(MATERIAL FOR THIS TASK begins)

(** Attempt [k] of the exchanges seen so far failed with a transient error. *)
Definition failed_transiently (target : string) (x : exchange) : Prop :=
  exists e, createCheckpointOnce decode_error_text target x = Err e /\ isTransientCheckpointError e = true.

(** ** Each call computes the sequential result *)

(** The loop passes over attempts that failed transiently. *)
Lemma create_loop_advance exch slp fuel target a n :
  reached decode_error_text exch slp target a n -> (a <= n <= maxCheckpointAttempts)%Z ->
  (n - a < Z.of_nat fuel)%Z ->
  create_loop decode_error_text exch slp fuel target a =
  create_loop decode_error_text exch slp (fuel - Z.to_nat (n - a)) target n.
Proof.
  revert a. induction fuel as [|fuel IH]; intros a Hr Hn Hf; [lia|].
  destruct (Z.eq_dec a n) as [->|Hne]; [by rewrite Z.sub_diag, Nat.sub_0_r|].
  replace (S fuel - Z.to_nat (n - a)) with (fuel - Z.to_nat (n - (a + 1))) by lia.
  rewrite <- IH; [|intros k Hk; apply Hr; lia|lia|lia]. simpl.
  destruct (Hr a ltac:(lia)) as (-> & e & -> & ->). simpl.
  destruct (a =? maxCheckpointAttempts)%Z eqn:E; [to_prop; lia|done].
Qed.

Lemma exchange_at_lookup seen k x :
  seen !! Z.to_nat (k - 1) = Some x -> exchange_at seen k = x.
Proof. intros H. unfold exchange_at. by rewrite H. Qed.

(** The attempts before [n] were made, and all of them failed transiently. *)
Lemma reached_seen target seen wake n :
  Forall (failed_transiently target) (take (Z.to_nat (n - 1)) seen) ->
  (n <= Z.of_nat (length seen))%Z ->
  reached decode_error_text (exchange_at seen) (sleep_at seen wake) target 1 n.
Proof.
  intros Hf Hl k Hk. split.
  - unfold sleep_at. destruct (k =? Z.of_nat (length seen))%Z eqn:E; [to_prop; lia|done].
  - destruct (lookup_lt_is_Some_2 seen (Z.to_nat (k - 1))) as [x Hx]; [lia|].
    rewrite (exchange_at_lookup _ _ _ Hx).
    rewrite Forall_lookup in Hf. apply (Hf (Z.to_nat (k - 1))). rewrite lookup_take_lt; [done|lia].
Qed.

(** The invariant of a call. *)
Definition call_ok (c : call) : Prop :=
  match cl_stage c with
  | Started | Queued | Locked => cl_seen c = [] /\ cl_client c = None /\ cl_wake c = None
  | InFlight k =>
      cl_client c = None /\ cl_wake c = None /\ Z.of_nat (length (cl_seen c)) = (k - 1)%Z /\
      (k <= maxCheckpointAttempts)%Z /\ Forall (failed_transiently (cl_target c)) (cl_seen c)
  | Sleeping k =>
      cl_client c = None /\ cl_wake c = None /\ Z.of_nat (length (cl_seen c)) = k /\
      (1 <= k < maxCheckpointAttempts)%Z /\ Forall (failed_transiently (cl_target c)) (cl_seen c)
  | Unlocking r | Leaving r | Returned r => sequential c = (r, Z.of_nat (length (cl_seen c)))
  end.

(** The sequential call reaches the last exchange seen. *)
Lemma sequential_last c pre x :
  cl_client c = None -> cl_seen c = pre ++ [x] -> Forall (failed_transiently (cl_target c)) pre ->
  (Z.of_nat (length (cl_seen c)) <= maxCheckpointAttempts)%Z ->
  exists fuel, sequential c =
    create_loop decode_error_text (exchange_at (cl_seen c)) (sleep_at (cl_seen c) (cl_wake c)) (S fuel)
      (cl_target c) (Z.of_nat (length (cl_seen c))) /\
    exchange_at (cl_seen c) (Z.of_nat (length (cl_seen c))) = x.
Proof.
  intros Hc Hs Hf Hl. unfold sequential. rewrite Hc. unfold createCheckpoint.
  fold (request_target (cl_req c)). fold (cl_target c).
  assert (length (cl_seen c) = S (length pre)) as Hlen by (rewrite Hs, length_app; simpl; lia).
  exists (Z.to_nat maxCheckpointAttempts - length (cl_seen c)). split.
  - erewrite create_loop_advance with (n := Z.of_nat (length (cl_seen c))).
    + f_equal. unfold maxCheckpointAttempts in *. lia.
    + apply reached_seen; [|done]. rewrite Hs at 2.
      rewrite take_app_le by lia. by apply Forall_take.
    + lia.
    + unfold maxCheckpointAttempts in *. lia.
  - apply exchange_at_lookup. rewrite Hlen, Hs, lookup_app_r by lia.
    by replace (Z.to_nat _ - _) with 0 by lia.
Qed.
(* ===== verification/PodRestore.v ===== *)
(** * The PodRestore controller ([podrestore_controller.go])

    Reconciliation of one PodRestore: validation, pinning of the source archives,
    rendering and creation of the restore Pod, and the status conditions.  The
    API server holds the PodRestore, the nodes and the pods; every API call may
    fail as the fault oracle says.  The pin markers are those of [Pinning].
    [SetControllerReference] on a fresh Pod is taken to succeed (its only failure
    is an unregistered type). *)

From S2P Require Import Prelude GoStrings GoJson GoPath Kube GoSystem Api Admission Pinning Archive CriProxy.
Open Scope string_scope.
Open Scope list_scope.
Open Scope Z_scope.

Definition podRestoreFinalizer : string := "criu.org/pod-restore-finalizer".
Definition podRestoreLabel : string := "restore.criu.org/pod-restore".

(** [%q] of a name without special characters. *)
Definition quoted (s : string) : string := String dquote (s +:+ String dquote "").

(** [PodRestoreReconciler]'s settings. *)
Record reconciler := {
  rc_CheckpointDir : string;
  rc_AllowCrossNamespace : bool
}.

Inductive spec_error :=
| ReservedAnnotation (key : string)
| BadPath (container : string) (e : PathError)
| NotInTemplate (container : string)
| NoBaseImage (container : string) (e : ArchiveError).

(MATERIAL FOR THIS TASK ends)

• WORK INSTRUCTION:
Word for word, quote all of the data above.

• EXERCISE RESPONSE:
(** Attempt [k] of the exchanges seen so far failed with a transient error. *)
Definition failed_transiently (target : string) (x : exchange) : Prop :=
  exists e, createCheckpointOnce decode_error_text target x = Err e /\ isTransientCheckpointError e = true.

(** ** Each call computes the sequential result *)

(** The loop passes over attempts that failed transiently. *)
Lemma create_loop_advance exch slp fuel target a n :
  reached decode_error_text exch slp target a n -> (a <= n <= maxCheckpointAttempts)%Z ->
  (n - a < Z.of_nat fuel)%Z ->
  create_loop decode_error_text exch slp fuel target a =
  create_loop decode_error_text exch slp (fuel - Z.to_nat (n - a)) target n.
Proof.
  revert a. induction fuel as [|fuel IH]; intros a Hr Hn Hf; [lia|].
  destruct (Z.eq_dec a n) as [->|Hne]; [by rewrite Z.sub_diag, Nat.sub_0_r|].
  replace (S fuel - Z.to_nat (n - a)) with (fuel - Z.to_nat (n - (a + 1))) by lia.
  rewrite <- IH; [|intros k Hk; apply Hr; lia|lia|lia]. simpl.
  destruct (Hr a ltac:(lia)) as (-> & e & -> & ->). simpl.
  destruct (a =? maxCheckpointAttempts)%Z eqn:E; [to_prop; lia|done].
Qed.

Lemma exchange_at_lookup seen k x :
  seen !! Z.to_nat (k - 1) = Some x -> exchange_at seen k = x.
Proof. intros H. unfold exchange_at. by rewrite H. Qed.

(** The attempts before [n] were made, and all of them failed transiently. *)
Lemma reached_seen target seen wake n :
  Forall (failed_transiently target) (take (Z.to_nat (n - 1)) seen) ->
  (n <= Z.of_nat (length seen))%Z ->
  reached decode_error_text (exchange_at seen) (sleep_at seen wake) target 1 n.
Proof.
  intros Hf Hl k Hk. split.
  - unfold sleep_at. destruct (k =? Z.of_nat (length seen))%Z eqn:E; [to_prop; lia|done].
  - destruct (lookup_lt_is_Some_2 seen (Z.to_nat (k - 1))) as [x Hx]; [lia|].
    rewrite (exchange_at_lookup _ _ _ Hx).
    rewrite Forall_lookup in Hf. apply (Hf (Z.to_nat (k - 1))). rewrite lookup_take_lt; [done|lia].
Qed.

(** The invariant of a call. *)
Definition call_ok (c : call) : Prop :=
  match cl_stage c with
  | Started | Queued | Locked => cl_seen c = [] /\ cl_client c = None /\ cl_wake c = None
  | InFlight k =>
      cl_client c = None /\ cl_wake c = None /\ Z.of_nat (length (cl_seen c)) = (k - 1)%Z /\
      (k <= maxCheckpointAttempts)%Z /\ Forall (failed_transiently (cl_target c)) (cl_seen c)
  | Sleeping k =>
      cl_client c = None /\ cl_wake c = None /\ Z.of_nat (length (cl_seen c)) = k /\
      (1 <= k < maxCheckpointAttempts)%Z /\ Forall (failed_transiently (cl_target c)) (cl_seen c)
  | Unlocking r | Leaving r | Returned r => sequential c = (r, Z.of_nat (length (cl_seen c)))
  end.

(** The sequential call reaches the last exchange seen. *)
Lemma sequential_last c pre x :
  cl_client c = None -> cl_seen c = pre ++ [x] -> Forall (failed_transiently (cl_target c)) pre ->
  (Z.of_nat (length (cl_seen c)) <= maxCheckpointAttempts)%Z ->
  exists fuel, sequential c =
    create_loop decode_error_text (exchange_at (cl_seen c)) (sleep_at (cl_seen c) (cl_wake c)) (S fuel)
      (cl_target c) (Z.of_nat (length (cl_seen c))) /\
    exchange_at (cl_seen c) (Z.of_nat (length (cl_seen c))) = x.
Proof.
  intros Hc Hs Hf Hl. unfold sequential. rewrite Hc. unfold createCheckpoint.
  fold (request_target (cl_req c)). fold (cl_target c).
  assert (length (cl_seen c) = S (length pre)) as Hlen by (rewrite Hs, length_app; simpl; lia).
  exists (Z.to_nat maxCheckpointAttempts - length (cl_seen c)). split.
  - erewrite create_loop_advance with (n := Z.of_nat (length (cl_seen c))).
    + f_equal. unfold maxCheckpointAttempts in *. lia.
    + apply reached_seen; [|done]. rewrite Hs at 2.
      rewrite take_app_le by lia. by apply Forall_take.
    + lia.
    + unfold maxCheckpointAttempts in *. lia.
  - apply exchange_at_lookup. rewrite Hlen, Hs, lookup_app_r by lia.
    by replace (Z.to_nat _ - _) with 0 by lia.
Qed.
(* ===== verification/PodRestore.v ===== *)
(** * The PodRestore controller ([podrestore_controller.go])

    Reconciliation of one PodRestore: validation, pinning of the source archives,
    rendering and creation of the restore Pod, and the status conditions.  The
    API server holds the PodRestore, the nodes and the pods; every API call may
    fail as the fault oracle says.  The pin markers are those of [Pinning].
    [SetControllerReference] on a fresh Pod is taken to succeed (its only failure
    is an unregistered type). *)

From S2P Require Import Prelude GoStrings GoJson GoPath Kube GoSystem Api Admission Pinning Archive CriProxy.
Open Scope string_scope.
Open Scope list_scope.
Open Scope Z_scope.

Definition podRestoreFinalizer : string := "criu.org/pod-restore-finalizer".
Definition podRestoreLabel : string := "restore.criu.org/pod-restore".

(** [%q] of a name without special characters. *)
Definition quoted (s : string) : string := String dquote (s +:+ String dquote "").

(** [PodRestoreReconciler]'s settings. *)
Record reconciler := {
  rc_CheckpointDir : string;
  rc_AllowCrossNamespace : bool
}.

Inductive spec_error :=
| ReservedAnnotation (key : string)
| BadPath (container : string) (e : PathError)
| NotInTemplate (container : string)
| NoBaseImage (container : string) (e : ArchiveError).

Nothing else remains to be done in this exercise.